Any transaction, business process, or social engagement that uses a machine that records, counts and stores stuff in a digital format generates data. Now people and institutions leave digital footprints everywhere. We used to have to ask questions or collect paper records. Now, it is like slapping a universal bar code on the back of every person and business in the world. Every time they do something, the big barcode scanner in the sky records it and stores it. Data are no longer representing reality but rather are the reality.

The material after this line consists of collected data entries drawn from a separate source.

(** ** Stores as the declared types have them *)

Lemma copy_tidy (a : jsarray jsval) : tidy_array a → arr_map copy_object a = a.
Proof.
  intros (Hp & Hc & _). destruct a as [cs ps]. simpl in *. subst ps.
  unfold arr_map. simpl. f_equal.
  induction Hc as [|c cs Hc _ IH]; [done|]. rewrite fmap_cons, IH. f_equal.
  by destruct c as [[| |t]|].
Qed.

(** X15. On a store whose items arrays hold [Todo] objects only (no hole, no
    [undefined], no stray property), a successful [getTodoLists] is resolved
    with lists that are, as values, the lists of the store, and leaves the
    world as it is. *)
Theorem getTodoLists_answers_the_store (rnd : Q) (w : World) :
  isSuccess (successRate (todoApi w)) rnd = true →
  tidy (todos (todoApi w)) →
  call (getTodoLists rnd) w = (Some (Resolved (todos (todoApi w))), w).
Proof.
  intros Hdraw Ht. rewrite call_getTodoLists, Hdraw. do 3 f_equal.
  induction Ht as [|l ts Hl _ IH]; [done|]. rewrite fmap_cons, IH. f_equal.
  unfold copy_todolist. rewrite copy_tidy by done. by destruct l.
Qed.

Lemma getTodoLists_answers_the_store_witness :
  call (getTodoLists half) world_abcd = (Some (Resolved [list_abcd]), world_abcd).
Proof.
  apply (getTodoLists_answers_the_store half world_abcd); [reflexivity|].
  apply (bool_decide_unpack _). vm_compute. exact I.
Defined.

Lemma tidy_with_items ts listIndex a :
  tidy ts → tidy_array a → tidy (with_items ts listIndex a).
Proof. intros Hts Ha. apply Forall_alter; [done|]. by intros l _ _. Qed.

Lemma valid_item_Some w listIndex i :
  valid_list w listIndex && valid_item w listIndex i = true →
  ∃ l, nth_Z (todos (todoApi w)) listIndex = Some l ∧ 0 <= i < arr_length (items l).
Proof.
  intros [_ Hi]%andb_true_iff. unfold valid_item in Hi.
  destruct (nth_Z _ _) as [l|]; [|done]. exists l. split; [done|].
  apply andb_true_iff in Hi. lia.
Qed.

(** X16. A store whose items arrays hold [Todo] objects only stays such a
    store under every call whose indices are in range and whose [push] has
    room, whether the draw passes or not. The store of a new API is one. *)
Theorem valid_calls_keep_the_store_tidy (rnd : Q) (r : Request) (w : World) :
  tidy (todos (todoApi w)) →
  indices_valid w r = true →
  within_limit w r = true →
  tidy (todos (todoApi initial_world))
  ∧ tidy (todos (todoApi (perform rnd r w).2)).
Proof.
  intros Ht Hv Hroom. split; [by constructor|].
  destruct (isSuccess (successRate (todoApi w)) rnd) eqn:Hdraw;
    [|by rewrite todoApi_failed_draw].
  destruct r; simpl in Hv, Hroom.
  - simpl. unfold report. by rewrite call_getTodoLists, Hdraw.
  - rewrite todoApi_createList by (done || lia). cbn [todos].
    apply Forall_app. split; [done|]. apply Forall_singleton.
    split_and!; [done|constructor|unfold arr_length; simpl; lia].
  - rewrite todoApi_deleteList by done. cbn [todos].
    rewrite splice_one_valid by (unfold valid_list in Hv; apply andb_true_iff in Hv; lia).
    by apply Forall_delete.
  - apply valid_list_Some in Hv as [l Hl]. rewrite Hl in Hroom.
    rewrite (todoApi_addTodo _ _ _ _ l) by done. cbn [todos].
    rewrite arr_push_room by lia. apply tidy_with_items; [done|].
    apply nth_Z_Some in Hl as [_ Hl].
    destruct (proj1 (Forall_lookup _ _) Ht _ _ Hl) as (Hp & Hc & Hlen).
    split_and!; simpl; [done| |unfold arr_length in *; simpl; rewrite length_app; simpl; lia].
    apply Forall_app. split; [done|]. by apply Forall_singleton.
  - apply valid_item_Some in Hv as (l & Hl & Hi).
    rewrite (todoApi_removeTodo _ _ _ _ l) by done. cbn [todos].
    rewrite arr_splice_one_valid by done. apply tidy_with_items; [done|].
    apply nth_Z_Some in Hl as [_ Hl].
    destruct (proj1 (Forall_lookup _ _) Ht _ _ Hl) as (Hp & Hc & Hlen).
    split_and!; simpl; [done|by apply Forall_delete|].
    pose proof (length_delete (cells (items l)) (Z.to_nat todoIndex)) as Hd.
    unfold arr_length in *. simpl.
    destruct (lookup_lt_is_Some_2 (cells (items l)) (Z.to_nat todoIndex)) as [c Hc'];
      [lia|]. rewrite Hd by eauto. lia.
  - apply valid_item_Some in Hv as (l & Hl & Hi).
    rewrite (todoApi_moveTodo _ _ _ _ _ l) by done. cbn [todos].
    destruct (moved_valid_source (items l) sourceIndex destIndex Hi) as (c & Hc & ->).
    apply tidy_with_items; [done|].
    apply nth_Z_Some in Hl as [_ Hl].
    destruct (proj1 (Forall_lookup _ _) Ht _ _ Hl) as (Hp & Hcs & Hlen).
    pose proof (proj1 (Forall_lookup _ _) Hcs _ _ Hc) as Hct.
    destruct c as [[| |t]|]; try done.
    split_and!; simpl; [done| |].
    + apply Forall_app. split; [by apply Forall_take, Forall_delete|].
      apply Forall_cons. split; [done|]. by apply Forall_drop, Forall_delete.
    + unfold arr_length in *. simpl.
      rewrite length_app. simpl. rewrite length_take, length_drop, length_delete by eauto.
      lia.
  - apply valid_item_Some in Hv as (l & Hl & Hi).
    rewrite (todoApi_editTodo _ _ _ _ _ l) by done. cbn [todos].
    apply tidy_with_items; [done|].
    apply nth_Z_Some in Hl as [_ Hl].
    destruct (proj1 (Forall_lookup _ _) Ht _ _ Hl) as (Hp & Hcs & Hlen).
    rewrite arr_set_valid by done.
    split_and!; simpl; [done|by apply Forall_insert|].
    unfold arr_length in *. simpl. by rewrite length_insert.
Qed.

Lemma valid_calls_keep_the_store_tidy_witness :
  tidy (todos (todoApi (perform half (MoveTodo 0 3 0) world_abcd).2)).
Proof.
  apply (valid_calls_keep_the_store_tidy half (MoveTodo 0 3 0) world_abcd);
    [|reflexivity|reflexivity].
  apply (bool_decide_unpack _). vm_compute. exact I.
Defined.

(** * Further properties of the socket *)

Lemma throws_step s w : throws (step w s) = throws w.
Proof.
  destruct s as [x|x|m|rnd r]; simpl; [done|done|by rewrite after_dispatch_eq|].
  apply perform_throws.
Qed.

Lemma clients_step client s w :
  client ∈ clients (fakeSocket (step w s)) →
  client ∈ clients (fakeSocket w) ∨ s = AddListener client.
Proof.
  destruct s as [x|x|m|rnd r]; simpl.
  - intros [?|?%list_elem_of_singleton]%elem_of_app; subst; auto.
  - intros [_ ?]%list_elem_of_filter. auto.
  - rewrite after_dispatch_eq. auto.
  - rewrite perform_fakeSocket. auto.
Qed.

(** One dispatch, seen from a client: the message, and how many times the
    client was handed it. *)
Lemma dispatch_fan_out c m w :
  let n := length (filter (λ x, x = c) (take (handed m w) (clients (fakeSocket w)))) in
  dispatched <$> dispatches (after_dispatch m w) = (dispatched <$> dispatches w) ++ [m]
  ∧ received_by c (after_dispatch m w) = received_by c w ++ replicate n (stamped w m)
  ∧ (n ≤ subscriptions c w)%nat
  ∧ (quiet w → n = subscriptions c w).
Proof.
  intros n. split_and!.
  - rewrite after_dispatch_eq. simpl. by rewrite fmap_app.
  - apply received_by_after_dispatch.
  - apply filter_take_length.
  - intros Hq. unfold n. by rewrite returns_handed, take_all by by apply quiet_returns.
Qed.

Lemma step_fan_out c s w :
  s ≠ AddListener c → s ≠ RemoveListener c →
  ∃ news : list (RawMessage * nat),
    dispatched <$> dispatches (step w s) = (dispatched <$> dispatches w) ++ news.*1
    ∧ received_by c (step w s)
      = received_by c w ++ (p ← news; replicate p.2 (stamped w p.1))
    ∧ Forall (λ p, (p.2 ≤ subscriptions c w)%nat) news
    ∧ (quiet w → Forall (λ p, p.2 = subscriptions c w) news).
Proof.
  intros Hadd Hrem. destruct s as [x|x|m|rnd r]; simpl.
  - exists []. by rewrite !app_nil_r.
  - exists []. by rewrite !app_nil_r.
  - destruct (dispatch_fan_out c m w) as (Hd & Hr & Hle & Hq).
    eexists [(m, _)]. simpl. rewrite app_nil_r.
    split_and!; [done|done|by apply Forall_singleton|].
    intros ?. apply Forall_singleton. by apply Hq.
  - destruct (perform_world rnd r w) as [ts [->|[m ->]]].
    + exists []. by rewrite !app_nil_r.
    + destruct (dispatch_fan_out c m (set_todos ts w)) as (Hd & Hr & Hle & Hq).
      eexists [(m, _)]. simpl. rewrite app_nil_r.
      split_and!; [done|done|by apply Forall_singleton|].
      intros ?. apply Forall_singleton. by apply Hq.
Qed.
(** X3: what [NetlistUpdateOpt] gives to the parent frame.  The Spice
    option and the simulator command are those of the Spice page; the
    format name is the name of the last page, in notebook order, whose
    default check box is set, and the empty string when no box is set; the
    command of the netlister and the dialog itself stay as they are. *)
Theorem NetlistUpdateOpt_frame s :
  wf s →
  ∃ spice chk cmd s',
    pages s !! PANELSPICE = Some spice ∧
    m_SpiceAjustPassiveValues spice = Some chk ∧ m_CommandStringCtrl spice = Some cmd ∧
    NetlistUpdateOpt s = Some (tt, s') ∧
    s' = set_frame (frame s') s ∧
    SpiceAjustPassiveValues (frame s') = chk ∧
    SimulatorCommand (frame s') = cmd ∧
    NetListerCommand (frame s') = NetListerCommand (frame s) ∧
    NetListFormatName (frame s') = default "" (last (checked_names (pages s))).
Proof.
  intros Hwf. destruct (wf_spice s Hwf) as (pg & chk & cmd & Hpg & Hchk & Hcmd).
  assert (Hlt : (PANELSPICE < length (pages s))%nat) by (by apply lookup_lt_is_Some_1; eexists).
  exists pg, chk, cmd. eexists. split; [done|]. split; [done|]. split; [done|].
  split.
  - unfold NetlistUpdateOpt.
    rewrite (bind_Some _ _ _ _ _ (run_panel _ _ _ (wf_panel_page _ _ Hwf Hlt))).
    msimpl. rewrite (bind_Some _ _ _ _ _ (run_page_at _ _ _ Hpg)).
    rewrite Hchk, Hcmd. msimpl.
    rewrite (NetlistUpdateOpt_loop_frame _ 0) by (done || lia). reflexivity.
  - cbn [frame set_frame pages]. rewrite drop_0.
    rewrite take_ge by (destruct Hwf as (_ & ? & _); lia).
    rewrite note_format_name.
    destruct (note_format_other (pages s)
      (SetNetListFormatName ""
         (SetSimulatorCommand cmd (SetSpiceAjustPassiveValues chk (frame s)))))
      as (-> & -> & ->).
    by repeat split.
Qed.

(** ** Handlers that leave the dialog open *)

(** X4: a cancelled file dialog.  When the user cancels the file dialog of
    [GenNetlist], the handler returns after [NetlistUpdateOpt] and the file
    dialog: no netlist is built or written, the stored configuration is not
    changed, and the dialog stays open with its pages as they were; the
    parent frame keeps the options that [NetlistUpdateOpt] gave it. *)
Theorem GenNetlist_cancelled s p currPage :
  wf s → selection s = Some p → pages s !! p = Some currPage → page_ready currPage →
  ∃ s1 title path name wildcard,
    NetlistUpdateOpt s = Some (tt, s1) ∧
    GenNetlist None s =
      Some (tt, set_effects (effects s ++ [wxFileDialog title path name wildcard]) s1) ∧
    config s1 = config s ∧ pages s1 = pages s ∧
    EndModal_code s1 = EndModal_code s ∧ effects s1 = effects s.
Proof.
  intros Hwf Hsel Hpg Hready.
  destruct (NetlistUpdateOpt_ok s Hwf) as [f Hf]. exists (set_frame f s).
  destruct (FilenamePrms (m_IdNetType currPage) (Some "") (Some ""))
    as [[r aExt] aWildCard] eqn:Hprms.
  destruct (GenNetlist_switch_ok currPage (default "" aExt) "Save Netlist File" Hready)
    as (opt & ext & title & Hsw & _).
  do 4 eexists. split; [done|]. split; [|done].
  unfold GenNetlist. rewrite (bind_Some _ _ _ _ _ Hf). msimpl.
  cbn [selection set_frame]. rewrite Hsel. msimpl.
  page_at_with Hpg. rewrite Hprms. cbv beta iota.
  rewrite (bind_Some _ _ _ _ _ (Hsw _)). cbv beta iota. msimpl. reflexivity.
Qed.
(** X10: a comment of the dataset after a run either is a comment of the
    start with the same id, userId, userName, avatar, createdAt and parentId,
    or was created in the run: then its id is at least the counter of the
    start and its userId, userName and avatar are those of a user. *)
Theorem comments_keep_their_origin stack d rs c' :
  c' ∈ comments (final stack d rs) →
  (∃ c, c ∈ comments d ∧ same_origin c c') ∨
  (nextCommentId d ≤ c_id c' ∧
   ∃ u, u ∈ users d ∧ c_userId c' = u_id u ∧ c_userName c' = u_name u ∧
        c_avatar c' = u_avatar u).
Proof.
  revert c'. induction rs as [|r rs IH] using rev_ind; intros c'.
  { intros Hc. left. exists c'. split; [done | apply same_origin_refl]. }
  rewrite final_snoc.
  pose proof (final_counter stack d rs) as Hcount.
  pose proof (final_users stack d rs) as Husers.
  set (d1 := final stack d rs) in *.
  assert (∀ g : comment → comment, (∀ c, same_origin c (g c)) →
          ∀ p, c' ∈ update_first p g (comments d1) →
          (∃ c, c ∈ comments d ∧ same_origin c c') ∨
          (nextCommentId d ≤ c_id c' ∧
           ∃ u, u ∈ users d ∧ c_userId c' = u_id u ∧ c_userName c' = u_name u ∧
                c_avatar c' = u_avatar u)) as Hupd.
  { intros g Hg p [Hin|(c & Hin & _ & ->)]%elem_of_update_first; [by apply IH|].
    destruct (IH _ Hin) as [(c0 & Hc0 & Ho)|(Hid & u & Hu & H1 & H2 & H3)].
    - left. exists c0. split; [done|]. eapply same_origin_trans; [done | apply Hg].
    - right. destruct (Hg c) as (E1 & E2 & E3 & E4 & _).
      split; [lia|]. exists u. split_and!; congruence. }
  destruct (handle_shape stack d1 r) as (_ & _ & [Hsame|[Hcr|[Hed|[Hde|Hre]]]]).
  - rewrite Hsame. apply IH.
  - destruct Hcr as (uid & content & parentId & now & text & u & _ & _ & Hu & -> & _).
    intros [Hin| ->%list_elem_of_singleton]%elem_of_app; [by apply IH|].
    right. simpl. split; [done|].
    apply find_user_Some in Hu as [Hu _]. rewrite Husers in Hu. by exists u.
  - destruct Hed as (uid & commentId & content & now & text & c0 & _ & _ & _ & _ & -> & _).
    apply Hupd. apply same_origin_set_content.
  - destruct Hde as (uid & commentId & c & m & _ & _ & _ & _ & -> & _).
    intros [Hin _]%elem_of_filter_list. by apply IH.
  - destruct Hre as (uid & commentId & reaction & k & c0 & _ & _ & _ & -> & _).
    apply Hupd. apply same_origin_toggle_reaction.
Qed.
(** [new Blob(transfer.chunks)] *)
Definition blob_of (t : Transfer) : bytes := concat (chunks t).

Definition receive_start (peerId fileId name : string) (size totalChunks : nat) : JS World unit :=
  update (fun m => set_incomingTransfers
            (<[peerId := new_transfer fileId name size totalChunks]> (incomingTransfers m)) m);;
  call_handler onFileRequest (FileRequest peerId fileId name size totalChunks).

Definition receive_end (peerId : string) : JS World unit :=
  do transfer <- gets (fun w => incomingTransfers (mgr w) !! peerId);
  match transfer with
  | Some t =>
      call_handler onFileReceived (FileReceived peerId (t_name t) (blob_of t));;
      update (fun m => set_incomingTransfers (delete peerId (incomingTransfers m)) m)
  | None => ret tt
  end.

Definition receive_chunk (peerId : string) (data : bytes) : JS World unit :=
  do decrypted <- lift_crypto (decryptChunk peerId data);
  update (fun m => set_incomingTransfers
            (alter (push_chunk decrypted) peerId (incomingTransfers m)) m);;
  do transfer <- gets (fun w => incomingTransfers (mgr w) !! peerId);
  match transfer with
  | Some t => call_handler onProgress (Progress peerId (t_fileId t) (received t) (t_size t))
  | None => ret tt
  end.

Definition handleMessage (peerId : string) (data : dc_data) : JS World unit :=
  match data with
  | DString None => throw SyntaxError
  | DString (Some (FileStart fileId name size totalChunks)) =>
      receive_start peerId fileId name size totalChunks
  | DString (Some (FileEnd _)) => receive_end peerId
  | DString (Some (TextMessage content)) =>
      call_handler onTextReceived (TextReceived peerId content)
  | DString (Some (OtherControl _)) => ret tt
  | DBinary b =>
      do transfer <- gets (fun w => incomingTransfers (mgr w) !! peerId);
      match transfer with
      | Some _ => receive_chunk peerId b
      | None => ret tt
      end
  end.

Definition handleRelayData (peerId : string) (data : relay_payload) : JS World unit :=
  do relay <- gets (fun w => flag (relayMode (mgr w)) peerId);
  (if relay then ret tt
   else update (fun m => set_relayMode (<[peerId := true]> (relayMode m)) m));;
  match data with
  | RFileStart fileId name size totalChunks =>
      receive_start peerId fileId name size totalChunks
  | RFileEnd _ => receive_end peerId
  | RChunk fileId base64 =>
      do transfer <- gets (fun w => incomingTransfers (mgr w) !! peerId);
      match transfer with
      | Some t =>
          if String.eqb (t_fileId t) fileId then
            match atob base64 with
            | Some b => receive_chunk peerId b
            | None => throw InvalidCharacterError
            end
          else ret tt
      | None => ret tt
      end
  | RText content => call_handler onTextReceived (TextReceived peerId content)
  | ROther _ => ret tt
  end.

Definition _sendTextViaRelay (peerId text : string) : JS World unit :=
  signaling_send (SigRelayData peerId (RText text)).

Definition sendText (peerId text : string) (negotiation : Waiting) : JS World unit :=
  do relay <- gets (fun w => flag (relayMode (mgr w)) peerId);
  if relay then _sendTextViaRelay peerId text
  else
    try_catch
      (ensureConnection peerId negotiation;;
       with_dc peerId (dc_send (DString (Some (TextMessage text)))))
      (fun e =>
         update (fun m => set_relayMode (<[peerId := true]> (relayMode m)) m);;
         _notifyConnectionState peerId "relay";;
         _sendTextViaRelay peerId text).

(** The receiver's world after the data channel delivered [msgs] from
    [peerId] in order, each [onmessage] run to completion. *)
Fixpoint deliver (peerId : string) (msgs : list dc_data) (w : World) : World :=
  match msgs with
  | [] => w
  | m :: msgs' => deliver peerId msgs' (snd (handleMessage peerId m w))
  end.

(** The same for [relay-data] payloads. *)
Fixpoint deliver_relay (peerId : string) (msgs : list relay_payload) (w : World) : World :=
  match msgs with
  | [] => w
  | m :: msgs' => deliver_relay peerId msgs' (snd (handleRelayData peerId m w))
  end.

(** ** Derived notions used in the statements *)

Definition add_candidates (l : list string) (pc : RTCPeerConnection) : RTCPeerConnection :=
  {| signalingState := signalingState pc; connectionState := connectionState pc;
     iceConnectionState := iceConnectionState pc;
     currentLocalDescription := currentLocalDescription pc;
     pendingLocalDescription := pendingLocalDescription pc;
     currentRemoteDescription := currentRemoteDescription pc;
     pendingRemoteDescription := pendingRemoteDescription pc;
     remoteCandidates := remoteCandidates pc ++ l |}.

Definition accepts_candidates (pc : RTCPeerConnection) : Prop :=
  is_Some (remoteDescription pc) /\ signalingState pc <> signaling_closed.

Definition flush_body (peerId candidate : string) : JS World unit :=
  try_catch (with_pc peerId (pc_addIceCandidate candidate))
            (fun e => log (LogBufferedCandidateError e)).

Definition flushed (peerId : string) (w : World) : World :=
  match connections (mgr w) !! peerId, pendingCandidates (mgr w) !! peerId with
  | Some pc, Some (c :: cs) =>
      on_mgr (fun m => set_pendingCandidates (delete peerId (pendingCandidates m))
                (set_connections (<[peerId := add_candidates (c :: cs) pc]> (connections m)) m)) w
  | _, _ => w
  end.

(** The collision test of [handleOffer], on the connection it works with:
    [makingOffer.get(peerId) || (signalingState !== 'stable' &&
    signalingState !== 'have-local-offer')]. *)
Definition offerCollision (w : World) (peerId : string) (pc : RTCPeerConnection) : bool :=
  flag (makingOffer (mgr w)) peerId
  || match signalingState pc with stable | have_local_offer => false | _ => true end.

(** The key material of an offer can be processed: it carries no key, or a
    well-formed one while the local key pair exists. *)
Definition key_material_ok (s : CryptoStore) (key : option string) : Prop :=
  truthy_opt key = false \/
  exists k raw pk kp,
    key = Some k /\ atob k = Some raw /\ importKey_spki raw = Some pk /\
    keyPair (cm s) = Some kp.

Definition answer_sdp : SessionDescription := {| sd_type := sdp_answer; sd_sdp := "" |}.

(** The restart attempts made for a peer: its [Attempting ICE restart n/2]
    console lines. *)
Definition is_attempt (peerId : string) (l : log_line) : bool :=
  match l with
  | LogIceRestartAttempt q _ => String.eqb q peerId
  | _ => false
  end.
Definition restart_attempts (peerId : string) (c : list log_line) : nat :=
  length (List.filter (is_attempt peerId) c).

The problem of course is that we have almost come full circle. Rather than too little data, poorly measured, we now have too much data, precisely measured. Our ability to use data effectively to make decisions or understand the world depends on our ability to see patterns and abstract from those patterns. Big data is, in many ways, an exact replica of reality. Using big data to make decisions is like using every square inch of soil, landscape, and sky in my 200-mile walk across England to figure out how to get around the corner in the next small village. It feels to me as if we need to return to the time of Linnaeus, the famous Swedish botanist whose pioneering classification of the natural world gave us the concept of the "species," to classify the intersecting and complexly nuanced world thrown off by our digital engines before we start making decisions using this unknown commodity. We need to rebuild those high level abstractions from the ground up to make sense of this new reality.
My difficulty with at least the political and commercial applications of big data is that our tools of abstraction and decision-making are decidedly underdeveloped when faced with this type of data. As long as Netflix doesn’t understand that when I share my account with my early 20-something daughters, their big data application will continue to recommend "Buffy the Vampire Slayer" and "Gossip Girl" to me when my real preferences run to "Masterpiece Theater" and subtitled films. On a more serious note, our real fear of the use of cell phone transaction data to understand the social networks of individuals is not necessarily about the invasion of privacy but the possibility that the wrong person will be identified as a threat because his or her data are taken out of context. It is no longer whether our data are adequate to support our theories but rather whether we have developed adequate theories to explain our highly nuanced data.
Or maybe I am just jealous that Google hasn’t come looking for me…. yet.
Felicia B. LeClere is a senior fellow with NORC at the University of Chicago, where she works as research coordinator on multiple projects. She has 20 years of experience in survey design and practice, with particular interest in data dissemination and the support of scientific research through the development of scientific infrastructure.